Hijos del odio: cuando la polarización sustituye al diálogo
En los últimos años, Guatemala ha vivido un fenómeno tan silencioso como corrosivo: la normalización del odio en nuestra vida pública. No se trata únicamente de insultos en redes sociales ni de la furia que desatan los memes políticos, es un patrón más profundo, que daña la convivencia, degrada el debate inteligente y convierte la diferencia en enemigo.
El filósofo Eduardo Infante lo denomina “Los hijos del odio”, recordándonos que el odio no es un instinto biológico sino una construcción cultural, alimentada por estructuras políticas, tecnológicas y sociales. Guatemala, con su historia y con la fragilidad de sus instituciones, es un terreno fértil para esa siembra.
Las redes sociales se han convertido en un gigantesco amplificador de la polarización. El algoritmo premia la indignación porque cada clic, cada reacción, se traduce en negocio. La ironía cruel es que la infraestructura tecnológica que prometía acercarnos ha terminado por construir muros invisibles. En Facebook, Twitter o TikTok, el que grita más fuerte parece tener la razón y algunos corren el riesgo de ser “cancelados”.
La política guatemalteca aprendió a surfear esa ola. El discurso populista, tanto de izquierda como de derecha, han descubierto que vende más. “Conmigo o contra mí” se ha vuelto la norma, sustituyendo la posibilidad de construir consensos.
El segundo motor de este clima es la sustitución de la verdad por la opinión. En un país con un débil sistema educativo, donde el pensamiento crítico no se fomenta, las emociones arrasan con la evidencia. La corrupción, por ejemplo, deja de ser un dato medible para convertirse en un arma discursiva: se acusa, se grita, pero pocas veces se demuestra. La percepción termina moldeando la realidad, y la verdad queda relegada a un segundo plano.
En Guatemala esto se agrava porque las instituciones encargadas de verificar la verdad enfrentan desconfianza y presiones políticas. En ese vacío, el ciudadano recurre a la “voz del amigo” en WhatsApp o a la cadena en Facebook como fuente de información. La lógica tribal sigue presente: pertenecer a un grupo implica defenderlo a ciegas y atacar sin matices a quien piense diferente. Cuando ya no nos reconocemos como conciudadanos, sino como adversarios, la democracia pierde oxígeno.

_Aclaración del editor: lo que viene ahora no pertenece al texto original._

(** * eval-bot: the evaluation pipeline of [main.py]

    A shallow embedding of the chat handler that runs a submitted script,
    captures its output, sanitizes the traceback of a failure and formats
    the reply, together with the properties of that pipeline.

    Conventions of the embedding:
    - a Python [str] is a [string]; every [ascii] stands for one code point
      below 256, so [String.length] is Python's [len];
    - an index that may be negative is a [Z];
    - a [dict] with string keys is a [gmap string _];
    - the calls a handler makes on its collaborators (the chat transport and
      the embedded interpreter) are returned as a list of [action]s, in the
      order in which the code awaits them; a call on the transport is taken
      to succeed;
    - an exception that leaves a function is returned as a value;
    - a script is given by what it does to the handler: the calls of the
      [print] of its environment, what it reads and writes in the sinks by
      other means, and the value or the exception it ends with, each with
      what its [str] does. A script that does not end is outside the
      embedding;
    - a text has no surrogate code point, so that [str.encode] gives its
      bytes and does not raise. *)

From Stdlib Require Import ZArith Ascii String List Lia Bool.
From stdpp Require Import base option list gmap strings.

Local Open Scope Z_scope.
Local Open Scope nat_scope.

(** ** The fragment of Python's [str] the handler relies on *)

Module Str.

(** [s.startswith(p)]. *)
Fixpoint startswith (s p : string) {struct p} : bool :=
  match p with
  | EmptyString => true
  | String a p' =>
      match s with
      | EmptyString => false
      | String b s' => Ascii.eqb a b && startswith s' p'
      end
  end.

(** [s[n:]] for [0 <= n]. *)
Fixpoint skip (n : nat) (s : string) : string :=
  match n, s with
  | O, _ => s
  | S _, EmptyString => EmptyString
  | S n', String _ s' => skip n' s'
  end.
(** * hums-card-gateway: card parsers, serial discovery, reconnect timer,
    delivery retries and the auto-updater, embedded from the JavaScript
    sources (src/parsers.js, src/index.js and its stty/fs variant). *)

From Stdlib Require Import ZArith Ascii String List Bool Lia.
From Stdlib Require Import QArith Qround.
From Stdlib.Strings Require Import Byte.
From stdpp Require Import base option list gmap strings.
From Equations Require Import Equations.
Import ListNotations.
Close Scope Q_scope.
(** [keeps p m]: whenever [m] returns, [p] of the state is what it was. *)
Definition keeps {S A B} (p : S → B) (m : M S A) : Prop := ∀ s a s', m s = Ok (a, s') → p s' = p s.

Lemma keeps_bind {S A B C} (p : S → C) (m : M S A) (f : A → M S B) :
  keeps p m → (∀ a, keeps p (f a)) → keeps p (m ≫= f).
Proof.
  intros Hm Hf s b s' E. apply M_bind_inv in E as (a & s1 & E1 & E2). rewrite (Hf _ _ _ _ E2). by apply Hm in E1.
Qed.
Lemma keeps_gets {S A B} (p : S → B) (f : S → A) : keeps p (gets f).
Proof. intros s a s' [= <- <-]. done. Qed.
Lemma keeps_ret {S A B} (p : S → B) (a : A) : keeps p (mret a).
Proof. intros s b s' [= <- <-]. done. Qed.
Lemma keeps_lift {S A B} (p : S → B) (m : outcome A) : keeps p (liftO m).
Proof. intros s a s' E. apply bind_Ok in E as (x & _ & [= <- <-]). done. Qed.
Lemma keeps_modify {S B} (p : S → B) f : (∀ s, p (f s) = p s) → keeps p (modify f).
Proof. intros Hf s a s' [= <- <-]. apply Hf. Qed.
Lemma keeps_fail {S A B} (p : S → B) (o : outcome (A * S)) : (∀ x, o ≠ Ok x) → keeps p (λ _ : S, o).
Proof. intros Ho s a s' E. by destruct (Ho (a, s')). Qed.
Lemma keeps_weaken {S A B C} (p : S → B) (q : B → C) (m : M S A) : keeps p m → keeps (λ s, q (p s)) m.
Proof. intros Hm s a s' E. by rewrite (Hm _ _ _ E). Qed.

(** Composite code keeps what its parts keep; the parts are in the database
    [keeps]. *)
Create HintDb keeps.
Ltac keep :=
  repeat first
    [ solve [eauto 2 with keeps]
    | apply keeps_bind; [|intros ?] | apply keeps_gets | apply keeps_ret | apply keeps_lift
    | apply keeps_fail; discriminate
    | apply keeps_modify; intros ?; done | progress unfold when, skip | case_match ].

(** [moves R m]: whenever [m] returns, the states before and after are related
    by [R].  With [R s s' := I s → I s'] this says that [m] preserves [I]. *)
Definition moves {S A} (R : S → S → Prop) (m : M S A) : Prop := ∀ s a s', m s = Ok (a, s') → R s s'.

Section Moves.
Context {S : Type} (R : S → S → Prop) `{!PreOrder R}.

Lemma moves_bind {A B} (m : M S A) (f : A → M S B) :
  moves R m → (∀ a, moves R (f a)) → moves R (m ≫= f).
Proof.
  intros Hm Hf s b s' E. apply M_bind_inv in E as (a & s1 & E1 & E2).
  transitivity s1; [by eapply Hm|by eapply Hf].
Qed.
Lemma moves_gets {A} (f : S → A) : moves R (gets f).
Proof. intros s a s' [= <- <-]. reflexivity. Qed.
Lemma moves_ret {A} (a : A) : moves R (mret a).
Proof. intros s b s' [= <- <-]. reflexivity. Qed.
Lemma moves_lift {A} (m : outcome A) : moves R (liftO m).
Proof. intros s a s' E. apply bind_Ok in E as (x & _ & [= <- <-]). reflexivity. Qed.
Lemma moves_when b (m : M S unit) : (b = true → moves R m) → moves R (when b m).
Proof. intros Hm. destruct b; [by apply Hm|]. apply moves_ret. Qed.
(** Code that keeps [p] moves along every relation that only looks at [p]. *)
Lemma moves_keeps {A B} (p : S → B) (m : M S A) :
  (∀ s s', p s' = p s → R s s') → keeps p m → moves R m.
Proof. intros HR Hm s a s' E. eapply HR, Hm, E. Qed.
End Moves.
Lemma moves_weaken {S A} (R Q : S → S → Prop) (m : M S A) : (∀ s s', R s s' → Q s s') → moves R m → moves Q m.
Proof. intros HQ Hm s a s' E. by eapply HQ, Hm. Qed.

(** C array access: an index outside the object is a [Fault]. *)
Definition zget {A} (l : list A) (i : Z) : outcome A :=
  if i <? 0 then Fault
  else match l !! Z.to_nat i with Some x => Ok x | None => Fault end.
Definition zset {A} (l : list A) (i : Z) (v : A) : outcome (list A) :=
  if (i <? 0) || (Z.of_nat (length l) <=? i) then Fault
  else Ok (<[Z.to_nat i := v]> l).

Lemma zget_lookup {A} (l : list A) i x :
  0 ≤ i → l !! Z.to_nat i = Some x → zget l i = Ok x.
Proof. intros Hi Hx. unfold zget. destruct (Z.ltb_spec i 0); [lia|]. by rewrite Hx. Qed.
Lemma zget_app_mid {A} (l1 : list A) x l2 : zget (l1 ++ x :: l2) (Z.of_nat (length l1)) = Ok x.
Proof. apply zget_lookup; [lia|]. rewrite Nat2Z.id. by apply list_lookup_middle. Qed.
Lemma zset_app_mid {A} (l1 : list A) x y l2 :
  zset (l1 ++ x :: l2) (Z.of_nat (length l1)) y = Ok (l1 ++ y :: l2).
Proof.
  unfold zset. rewrite length_app. simpl.
  destruct (Z.ltb_spec (Z.of_nat (length l1)) 0); [lia|].
  destruct (Z.leb_spec (Z.of_nat (length l1 + S (length l2))) (Z.of_nat (length l1))); [lia|].
  simpl. rewrite Nat2Z.id. by rewrite insert_app_r_alt, Nat.sub_diag by lia.
Qed.

Lemma zget_app_l {A} (l k : list A) i x : zget l i = Ok x → zget (l ++ k) i = Ok x.
Proof.
  unfold zget. destruct (i <? 0); [done|]. destruct (l !! Z.to_nat i) eqn:E; [|done].
  by rewrite (lookup_app_l_Some _ _ _ _ E).
Qed.
Lemma zset_app_l {A} (l k l' : list A) i v : zset l i v = Ok l' → zset (l ++ k) i v = Ok (l' ++ k).
Proof.
  unfold zset. rewrite length_app. destruct (Z.ltb_spec i 0); [done|].
  destruct (Z.leb_spec (Z.of_nat (length l)) i); [done|].
  destruct (Z.leb_spec (Z.of_nat (length l + length k)) i); [lia|]. simpl.
  intros [= <-]. by rewrite insert_app_l by lia.
Qed.

(** Splitting a list at an index inside it. *)
Lemma list_split_at {A} (l : list A) i :
  0 ≤ i < Z.of_nat (length l) →
  ∃ l1 x l2, l = l1 ++ x :: l2 ∧ Z.of_nat (length l1) = i ∧ l !! Z.to_nat i = Some x.
Proof.
  intros Hi. destruct (lookup_lt_is_Some_2 l (Z.to_nat i)) as [x Hx]; [lia|].
  exists (take (Z.to_nat i) l), x, (drop (S (Z.to_nat i)) l).
  split_and!; [by rewrite take_drop_middle | rewrite length_take; lia | done].
Qed.

(** ** Field updates

    [Updater p] builds the function that overwrites the field [p] of a record,
    from the eta-expansion of the record registered with [Eta]. *)

Class Eta (R : Type) := eta : R → R.
Class Updater {R T : Type} (p : R → T) := upd_field : T → R → R.
Definition upd {R T} (p : R → T) `{!Updater p} (v : T) (r : R) : R := upd_field v r.
#[global] Arguments upd {R T} p {_} v r : simpl never.

Ltac make_updater :=
  match goal with
  | |- @Updater ?R ?T ?p =>
      let e := constr:(_ : Eta R) in
      let v := fresh "v" in
      let r := fresh "r" in
      intros v r;
      let b := eval hnf in (e r) in
      match b with
      | context C [p r] => let b' := context C [v] in exact b'
      end
  end.
#[export] Hint Extern 0 (Updater _) => make_updater : typeclass_instances.

Declare Scope csbuflo_scope.
Delimit Scope csbuflo_scope with csb.
Notation "r <| p := v |>" := (upd p v r)
  (at level 8, left associativity, p constr at level 1, v constr at level 99,
   format "r <| p  :=  v |>") : csbuflo_scope.
Global Open Scope csbuflo_scope.

(** Reads of a freshly written record: [p (r <| q := v |>)] is [v] or [p r]. *)
Ltac rsimpl :=
  repeat match goal with
  | |- context [?p (@upd ?R ?T ?q ?U ?v ?r)] =>
      first [ change (p (@upd R T q U v r)) with v
            | change (p (@upd R T q U v r)) with (p r) ]
  end.
Ltac rsimpl_in H :=
  repeat match type of H with
  | context [?p (@upd ?R ?T ?q ?U ?v ?r)] =>
      first [ change (p (@upd R T q U v r)) with v in H
            | change (p (@upd R T q U v r)) with (p r) in H ]
  end.

(** ** Boolean comparisons

    [zdec] decides the comparisons of the goal that [lia] can decide,
    [zcase] makes a case analysis on the first one, keeping the fact. *)
Ltac zdec :=
  repeat match goal with
  | |- context [?a <? ?b] =>
      first [rewrite (proj2 (Z.ltb_lt a b)) by lia | rewrite (proj2 (Z.ltb_ge a b)) by lia]
  | |- context [?a <=? ?b] =>
      first [rewrite (proj2 (Z.leb_le a b)) by lia | rewrite (proj2 (Z.leb_gt a b)) by lia]
  | |- context [?a =? ?b] =>
      first [rewrite (proj2 (Z.eqb_eq a b)) by lia | rewrite (proj2 (Z.eqb_neq a b)) by lia]
  end.
Ltac zcase :=
  match goal with
  | |- context [?a <? ?b] => destruct (Z.ltb_spec a b)
  | |- context [?a <=? ?b] => destruct (Z.leb_spec a b)
  | |- context [?a =? ?b] => destruct (Z.eqb_spec a b)
  end.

¿Cómo revertir esta espiral? Infante propone tres caminos:
Recuperar el diálogo: no como ejercicio retórico, sino como política pública. Las mesas de diálogo en seguridad, en desarrollo económico, en infraestructura deberían incorporar de verdad a las voces diversas. El diálogo no puede seguir siendo un simulacro para cumplir expedientes internacionales.
Cultivar la amistad cívica: se trata de recordar que, más allá de nuestras diferencias, compartimos un destino común. Guatemala no saldrá adelante si cada sector defiende únicamente su parcela. La amistad cívica no exige pensar igual, sino reconocer al otro como legítimo.
Educar en el arte de amar: puede sonar ingenuo, pero es profundamente político. El sistema educativo debe enseñar a debatir sin humillar. Se trata de formar ciudadanos que construyan puentes y no muros. En un país con tanta violencia, enseñar el arte de amar es también prevenir futuros ciclos de odio.
El odio no es inevitable; se aprende, se fomenta, se alimenta. Pero también se puede desaprender. Hoy Guatemala enfrenta el reto de elegir qué hijos quiere criar: los del odio, que perpetúan la polarización y la división, o los de la esperanza, que apuestan por el diálogo y la amistad cívica. Mientras sigamos aplaudiendo al que grita más fuerte y despreciando al que invita a dialogar, estaremos hipotecando el futuro democrático del país. La verdadera revolución no será la del odio viral, sino la de la empatía cívica y esa empieza por cada uno de nosotros.